> _Supplied information_
+++
(* ===== verification/ScExecutive.v ===== *)
(** * The transaction executive

    Model of class [Executive] ([src/src/scexecutive.h],
    [src/src/scexecutive.cpp]) and of [State::execute] ([src/src/scstate.cpp]):
    how a transaction is set up as a call or a creation, run on the machine and
    settled.

    - The executive, the machine's context [m_ext] and the caller share one
      [State] object by reference.  The model keeps it once, in [m_s]; the context
      is stored without it and gets it for the time of a run.
    - [m_res] points to the result record of [State::execute]; the model keeps
      the record itself.
    - Every exception of the modelled code is a [std::range_error] thrown by
      [BOOST_THROW_EXCEPTION], so none is caught as a [VMException]. *)

From S2P Require Import Prelude ScFixedHash ScSha3 ScInstruction ScVm ScVmLogic ScRlp ScState ScTransaction ScExtVm.

(** [changesMemory(_inst)], [changesStorage(_inst)] *)
Definition changesMemory (_inst : Instruction.t) : bool :=
  match _inst with
  | Instruction.MSTORE | Instruction.MSTORE8 | Instruction.MLOAD | Instruction.CREATE
  | Instruction.CALL | Instruction.CALLCODE | Instruction.SHA3 | Instruction.CALLDATACOPY
  | Instruction.CODECOPY | Instruction.EXTCODECOPY | Instruction.DELEGATECALL => true
  | _ => false
  end.
Definition changesStorage (_inst : Instruction.t) : bool :=
  match _inst with Instruction.SSTORE => true | _ => false end.

(** Whether a thrown exception is a [VMException]: every exception that the machine,
    the state and the executive throw is a [std::range_error], and no code under
    [src/src/] throws a [VMException] or one of the classes derived from it. *)
Definition is_VMException (what : string) : bool := false.

Module Executive.

Record t (D : Type) := mk {
  m_s : State D;
  m_ext : option (ExtVM unit);
  m_output : bytes;
  m_res : option ExecutionResult;
  m_depth : Z;
  m_excepted : TransactionException;
  m_baseGasRequired : Z;
  m_gas : Z;
  m_refunded : Z;
  m_t : Transaction.t;
  m_logs : list LogEntry;
  m_gasCost : Z;
  m_isCreation : bool;
  m_newAddress : bytes;
  m_savepoint : Z }.
Arguments mk {D}.
Arguments m_s {D}.
Arguments m_ext {D}.
Arguments m_output {D}.
Arguments m_res {D}.
Arguments m_depth {D}.
Arguments m_excepted {D}.
Arguments m_baseGasRequired {D}.
Arguments m_gas {D}.
Arguments m_refunded {D}.
Arguments m_t {D}.
Arguments m_logs {D}.
Arguments m_gasCost {D}.
Arguments m_isCreation {D}.
Arguments m_newAddress {D}.
Arguments m_savepoint {D}.
Definition set_m_s {D} (x : State D) (e : t D) : t D :=
  mk x (m_ext e) (m_output e) (m_res e) (m_depth e) (m_excepted e) (m_baseGasRequired e) (m_gas e) (m_refunded e) (m_t e) (m_logs e) (m_gasCost e) (m_isCreation e) (m_newAddress e) (m_savepoint e).
Definition set_m_ext {D} (x : option (ExtVM unit)) (e : t D) : t D :=
  mk (m_s e) x (m_output e) (m_res e) (m_depth e) (m_excepted e) (m_baseGasRequired e) (m_gas e) (m_refunded e) (m_t e) (m_logs e) (m_gasCost e) (m_isCreation e) (m_newAddress e) (m_savepoint e).
Definition set_m_output {D} (x : bytes) (e : t D) : t D :=
  mk (m_s e) (m_ext e) x (m_res e) (m_depth e) (m_excepted e) (m_baseGasRequired e) (m_gas e) (m_refunded e) (m_t e) (m_logs e) (m_gasCost e) (m_isCreation e) (m_newAddress e) (m_savepoint e).
Definition set_m_res {D} (x : option ExecutionResult) (e : t D) : t D :=
  mk (m_s e) (m_ext e) (m_output e) x (m_depth e) (m_excepted e) (m_baseGasRequired e) (m_gas e) (m_refunded e) (m_t e) (m_logs e) (m_gasCost e) (m_isCreation e) (m_newAddress e) (m_savepoint e).
Definition set_m_depth {D} (x : Z) (e : t D) : t D :=
  mk (m_s e) (m_ext e) (m_output e) (m_res e) x (m_excepted e) (m_baseGasRequired e) (m_gas e) (m_refunded e) (m_t e) (m_logs e) (m_gasCost e) (m_isCreation e) (m_newAddress e) (m_savepoint e).
Definition set_m_excepted {D} (x : TransactionException) (e : t D) : t D :=
  mk (m_s e) (m_ext e) (m_output e) (m_res e) (m_depth e) x (m_baseGasRequired e) (m_gas e) (m_refunded e) (m_t e) (m_logs e) (m_gasCost e) (m_isCreation e) (m_newAddress e) (m_savepoint e).
Definition set_m_baseGasRequired {D} (x : Z) (e : t D) : t D :=
  mk (m_s e) (m_ext e) (m_output e) (m_res e) (m_depth e) (m_excepted e) x (m_gas e) (m_refunded e) (m_t e) (m_logs e) (m_gasCost e) (m_isCreation e) (m_newAddress e) (m_savepoint e).
Definition set_m_gas {D} (x : Z) (e : t D) : t D :=
  mk (m_s e) (m_ext e) (m_output e) (m_res e) (m_depth e) (m_excepted e) (m_baseGasRequired e) x (m_refunded e) (m_t e) (m_logs e) (m_gasCost e) (m_isCreation e) (m_newAddress e) (m_savepoint e).
Definition set_m_refunded {D} (x : Z) (e : t D) : t D :=
  mk (m_s e) (m_ext e) (m_output e) (m_res e) (m_depth e) (m_excepted e) (m_baseGasRequired e) (m_gas e) x (m_t e) (m_logs e) (m_gasCost e) (m_isCreation e) (m_newAddress e) (m_savepoint e).
Definition set_m_t {D} (x : Transaction.t) (e : t D) : t D :=
  mk (m_s e) (m_ext e) (m_output e) (m_res e) (m_depth e) (m_excepted e) (m_baseGasRequired e) (m_gas e) (m_refunded e) x (m_logs e) (m_gasCost e) (m_isCreation e) (m_newAddress e) (m_savepoint e).
Definition set_m_logs {D} (x : list LogEntry) (e : t D) : t D :=
  mk (m_s e) (m_ext e) (m_output e) (m_res e) (m_depth e) (m_excepted e) (m_baseGasRequired e) (m_gas e) (m_refunded e) (m_t e) x (m_gasCost e) (m_isCreation e) (m_newAddress e) (m_savepoint e).
Definition set_m_gasCost {D} (x : Z) (e : t D) : t D :=
  mk (m_s e) (m_ext e) (m_output e) (m_res e) (m_depth e) (m_excepted e) (m_baseGasRequired e) (m_gas e) (m_refunded e) (m_t e) (m_logs e) x (m_isCreation e) (m_newAddress e) (m_savepoint e).
Definition set_m_isCreation {D} (x : bool) (e : t D) : t D :=
  mk (m_s e) (m_ext e) (m_output e) (m_res e) (m_depth e) (m_excepted e) (m_baseGasRequired e) (m_gas e) (m_refunded e) (m_t e) (m_logs e) (m_gasCost e) x (m_newAddress e) (m_savepoint e).
Definition set_m_newAddress {D} (x : bytes) (e : t D) : t D :=
  mk (m_s e) (m_ext e) (m_output e) (m_res e) (m_depth e) (m_excepted e) (m_baseGasRequired e) (m_gas e) (m_refunded e) (m_t e) (m_logs e) (m_gasCost e) (m_isCreation e) x (m_savepoint e).
Definition set_m_savepoint {D} (x : Z) (e : t D) : t D :=
  mk (m_s e) (m_ext e) (m_output e) (m_res e) (m_depth e) (m_excepted e) (m_baseGasRequired e) (m_gas e) (m_refunded e) (m_t e) (m_logs e) (m_gasCost e) (m_isCreation e) (m_newAddress e) x.

(** [Executive(_s, _level)] *)
Definition new {D} (_s : State D) (_level : Z) : t D :=
  mk _s None [] None _level NoException 0 0 0 Transaction.null [] 0 false (FixedHash.zero 20) 0.

Section Executive.
Context {D : Type} `{TD : !TrieDB D} `{PL : !Platform}.
Abbreviation M := (SE (t D)).

(** A member function of the state. *)
Definition in_s {A} (m : SE (State D) A) : M A := zoom m_s set_m_s m.

(** [setResultRecipient(_res)] *)
Definition setResultRecipient (_res : ExecutionResult) : M unit := modify (set_m_res (Some _res)).
(** [if (m_res) m_res->... = ...] *)
Definition with_res (f : t D -> ExecutionResult -> ExecutionResult) : M unit :=
  modify (fun e => set_m_res (f e <$> m_res e) e).

(** [gasUsed()] *)
Definition gasUsed_ (e : t D) : Z := u256 (Transaction.m_gas (m_t e) - m_gas e).

(** [accrueSubState(_parentContext)] *)
Definition accrueSubState (e : t D) (_parentContext : SubState) : SubState :=
  match m_ext e with Some x => SubState_add _parentContext (sub x) | None => _parentContext end.

(** [initialize(_transaction)] *)
Definition initialize (_transaction : Transaction.t) : M unit :=
  modify (set_m_t _transaction);;
  modify (set_m_baseGasRequired 0);;
  e ← gets id;
  if Transaction.m_gas (m_t e) <? m_baseGasRequired e then
    modify (set_m_excepted OutOfGasBase);; throw "Out Of Gas Base"
  else
    nonceReq ← (fun e => match in_s (getNonce (Transaction.sender (m_t e))) e with
                         | (Throw w, e') => (Throw w, set_m_excepted InvalidSignature e')
                         | r => r
                         end);
    let gasCost := Transaction.m_gas _transaction * Transaction.m_gasPrice _transaction in
    modify (set_m_gasCost (u256 gasCost)).

(** [call(_p, _gasPrice, _origin)] *)
Definition call_params (_p : CallParameters) (_gasPrice : Z) (_origin : bytes) : M bool :=
  tx ← gets m_t;
  when (Transaction.to_bool tx) (in_s (incNonce (senderAddress _p)));;
  sp ← in_s savepoint;
  modify (set_m_savepoint sp);;
  modify (set_m_gas (call_gas _p));;
  h ← in_s (addressHasCode (codeAddress _p));
  when h
    (c ← in_s (ScState.code (codeAddress _p));
     codeHash ← in_s (ScState.codeHash (codeAddress _p));
     depth ← gets m_depth;
     x ← in_s (ExtVM_new (receiveAddress _p) (senderAddress _p) _origin (apparentValue _p) _gasPrice
                 (call_data _p) c codeHash depth);
     modify (set_m_ext (Some (ScVm.set_m_s tt x))));;
  in_s (transferBalance (senderAddress _p) (receiveAddress _p) (valueTransfer _p));;
  gets (fun e => negb (bool_decide (is_Some (m_ext e)))).

(** [call(_receiveAddress, _senderAddress, _value, _gasPrice, _data, _gas)] *)
Definition call (_receiveAddress _senderAddress : bytes) (_value _gasPrice : Z) (_data : bytes) (_gas : Z) : M bool :=
  call_params (mkCall _senderAddress _receiveAddress _receiveAddress _value _value _gas _data) _gasPrice
    _senderAddress.

(** [create(_sender, _endowment, _gasPrice, _gas, _init, _origin, _myAddress)] *)
Definition create (_sender : bytes) (_endowment _gasPrice _gas : Z) (_init _origin _myAddress : bytes) : M bool :=
  in_s (incNonce _sender);;
  sp ← in_s savepoint;
  modify (set_m_savepoint sp);;
  modify (set_m_isCreation true);;
  modify (set_m_newAddress _myAddress);;
  modify (set_m_gas _gas);;
  in_s (transferBalance _sender _myAddress _endowment);;
  (if negb (size _init =? 0) then
     depth ← gets m_depth;
     x ← in_s (ExtVM_new _myAddress _sender _origin _endowment _gasPrice [] _init (sha3 _init) depth);
     modify (set_m_ext (Some (ScVm.set_m_s tt x)))
   else
     h ← in_s (addressHasCode _myAddress);
     when h (in_s (setNewCode _myAddress [])));;
  gets (fun e => negb (bool_decide (is_Some (m_ext e)))).

(** [execute()] *)
Definition execute : M bool :=
  e ← gets id;
  let tx := m_t e in
  let gas := u256 (Transaction.m_gas tx - u256 (m_baseGasRequired e)) in
  if Transaction.isCreation tx then
    create (Transaction.sender tx) (Transaction.m_value tx) (Transaction.m_gasPrice tx) gas
      (Transaction.m_data tx) (Transaction.sender tx) (Transaction.m_receiveAddress tx)
  else
    call (Transaction.m_receiveAddress tx) (Transaction.sender tx) (Transaction.m_value tx)
      (Transaction.m_gasPrice tx) (Transaction.m_data tx) gas.

(** [vm->exec(m_gas, *m_ext, _onOp)] on a new machine; [m_gas] is passed by
    reference. *)
Definition run_vm (fuel : nat) (onOp : bool) (x : ExtVM unit) : M bytes := fun e =>
  let (r, v) := exec fuel (new_VM (m_gas e) (ScVm.set_m_s (m_s e) x) onOp) in
  (r, set_m_gas (io_gas v) (set_m_ext (Some (ScVm.set_m_s tt (m_ctx v)))
        (set_m_s (ScVm.m_s (m_ctx v)) e))).

(** [revert()] *)
Definition revert : M unit :=
  modify (fun e => set_m_ext ((fun x => set_sub (SubState_clear (sub x)) x) <$> m_ext e) e);;
  modify (set_m_newAddress (FixedHash.zero 20));;
  sp ← gets m_savepoint;
  in_s (rollback sp).

(** The [try] block of [go]. *)
Definition go_try (fuel : nat) (onOp : bool) (x : ExtVM unit) : M unit :=
  creation ← gets m_isCreation;
  if (creation : bool) then
    out ← run_vm fuel onOp x;
    with_res (fun e r => mkResult (gasUsed r) (excepted r) (newAddress r) (output r) (codeDeposit r)
                           (gasRefunded r) (u32 (size out)) (m_gas e));;
    gas ← gets m_gas;
    let deposit := u64 (size out * createDataGas DefaultSchedule) in
    out ← (if maxCodeSize DefaultSchedule <? size out then throw "Out Of Gas"
           else if deposit <=? gas then
             with_res (fun e r => mkResult (gasUsed r) (excepted r) (newAddress r) (output r) DepositSuccess
                                    (gasRefunded r) (depositSize r) (gasForDeposit r));;
             modify (fun e => set_m_gas (u256 (m_gas e - deposit)) e);;
             mret out
           else if exceptionalFailedCodeDeposit DefaultSchedule then throw "Out Of Gas"
           else
             with_res (fun e r => mkResult (gasUsed r) (excepted r) (newAddress r) (output r) DepositFailed
                                    (gasRefunded r) (depositSize r) (gasForDeposit r));;
             mret []);
    with_res (fun e r => mkResult (gasUsed r) (excepted r) (newAddress r) out (codeDeposit r)
                           (gasRefunded r) (depositSize r) (gasForDeposit r));;
    in_s (setNewCode (myAddress x) out)
  else
    out ← run_vm fuel onOp x;
    modify (set_m_output out);;
    with_res (fun e r => mkResult (gasUsed r) (excepted r) (newAddress r) out (codeDeposit r)
                           (gasRefunded r) (depositSize r) (gasForDeposit r)).

(** [try { m; } catch (...) { h } return true] *)
Definition on_throw (m : M unit) (h : string -> M bool) : M bool := fun e =>
  match m e with
  | (Ok _, e') => (Ok true, e')
  | (Throw w, e') => h w e'
  | (r, e') => (recast r, e')
  end.

(** [go(_onOp)] *)
Definition go (fuel : nat) (onOp : bool) : M bool :=
  x ← gets m_ext;
  match x with
  | None => mret true
  | Some x =>
    on_throw (go_try fuel onOp x) (fun w =>
      if is_VMException w then
        modify (set_m_gas 0);; modify (set_m_excepted (toTransactionException w));; revert;; mret true
      else fail (Exit 1))
  end.

(** [for (auto a : m_ext->sub.suicides) m_s.kill(a)] *)
Fixpoint kill_all (l : list bytes) : M unit :=
  match l with
  | [] => mret tt
  | a :: l' => in_s (State_kill a);; kill_all l'
  end.

(** [finalize()]: [m_ext] is dereferenced whether it is set or not. *)
Definition finalize : M unit :=
  modify (fun e => set_m_ext ((fun x => set_sub (mkSub (suicides (sub x)) (logs (sub x))
    (u256 (refunds (sub x) + suicideRefundGas DefaultSchedule * Z.of_nat (base.size (suicides (sub x)))))) x)
    <$> m_ext e) e);;
  e ← gets id;
  match m_ext e with
  | None => undef "m_ext->sub of a null m_ext"
  | Some x =>
    let half := u256 (Transaction.m_gas (m_t e) - m_gas e) / 2 in
    let a := if half <? refunds (sub x) then half else refunds (sub x) in
    modify (set_m_refunded a);;
    modify (fun e => set_m_gas (u256 (m_gas e + a)) e);;
    e ← gets id;
    when (Transaction.to_bool (m_t e))
      (in_s (addBalance (Transaction.sender (m_t e)) (u256 (m_gas e * Transaction.m_gasPrice (m_t e)))));;
    kill_all (elements (suicides (sub x)));;
    modify (set_m_logs (logs (sub x)));;
    with_res (fun e r => mkResult (gasUsed_ e) (m_excepted e) (m_newAddress e) (output r) (codeDeposit r)
                           (refunds (sub x)) (depositSize r) (gasForDeposit r))
  end.

End Executive.
End Executive.

(** [enum class Permanence] *)
Inductive Permanence := Reverted | Committed.

Section Execute.
Context {D : Type} `{TD : !TrieDB D} `{PL : !Platform}.

(** The executive's part of [State::execute]: set up, run, settle. *)
Definition transact (fuel : nat) (onOp : bool) (_t : Transaction.t) : SE (Executive.t D) unit :=
  Executive.setResultRecipient default_result;;
  Executive.initialize _t;;
  done ← Executive.execute;
  (if negb done then _ ← Executive.go fuel onOp; mret tt else mret tt);;
  Executive.finalize.

(** [State::execute(_t, _p, _onOp)] *)
Definition State_execute (fuel : nat) (onOp : bool) (_t : Transaction.t) (_p : Permanence)
    : SE (State D) ExecutionResult := fun s =>
  match transact fuel onOp _t (Executive.new s 0) with
  | (Ok _, e) =>
    (match _p with
     | Reverted => modify (set_m_cache ∅)
     | Committed => commit KeepEmptyAccounts
     end;;
     mret (default default_result (Executive.m_res e))) (Executive.m_s e)
  | (r, e) => (recast r, Executive.m_s e)
  end.
End Execute.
+++
> _Exercise objective_
Beginning at the line above with "a);; kill_all l'" and finishing at the line with "(** The executive's", return each line exactly and return nothing else.

> _Written answer_
  | a :: l' => in_s (State_kill a);; kill_all l'
  end.

(** [finalize()]: [m_ext] is dereferenced whether it is set or not. *)
Definition finalize : M unit :=
  modify (fun e => set_m_ext ((fun x => set_sub (mkSub (suicides (sub x)) (logs (sub x))
    (u256 (refunds (sub x) + suicideRefundGas DefaultSchedule * Z.of_nat (base.size (suicides (sub x)))))) x)
    <$> m_ext e) e);;
  e ← gets id;
  match m_ext e with
  | None => undef "m_ext->sub of a null m_ext"
  | Some x =>
    let half := u256 (Transaction.m_gas (m_t e) - m_gas e) / 2 in
    let a := if half <? refunds (sub x) then half else refunds (sub x) in
    modify (set_m_refunded a);;
    modify (fun e => set_m_gas (u256 (m_gas e + a)) e);;
    e ← gets id;
    when (Transaction.to_bool (m_t e))
      (in_s (addBalance (Transaction.sender (m_t e)) (u256 (m_gas e * Transaction.m_gasPrice (m_t e)))));;
    kill_all (elements (suicides (sub x)));;
    modify (set_m_logs (logs (sub x)));;
    with_res (fun e r => mkResult (gasUsed_ e) (m_excepted e) (m_newAddress e) (output r) (codeDeposit r)
                           (refunds (sub x)) (depositSize r) (gasForDeposit r))
  end.

End Executive.
End Executive.

(** [enum class Permanence] *)
Inductive Permanence := Reverted | Committed.

Section Execute.
Context {D : Type} `{TD : !TrieDB D} `{PL : !Platform}.

(** The executive's part of [State::execute]: set up, run, settle. *)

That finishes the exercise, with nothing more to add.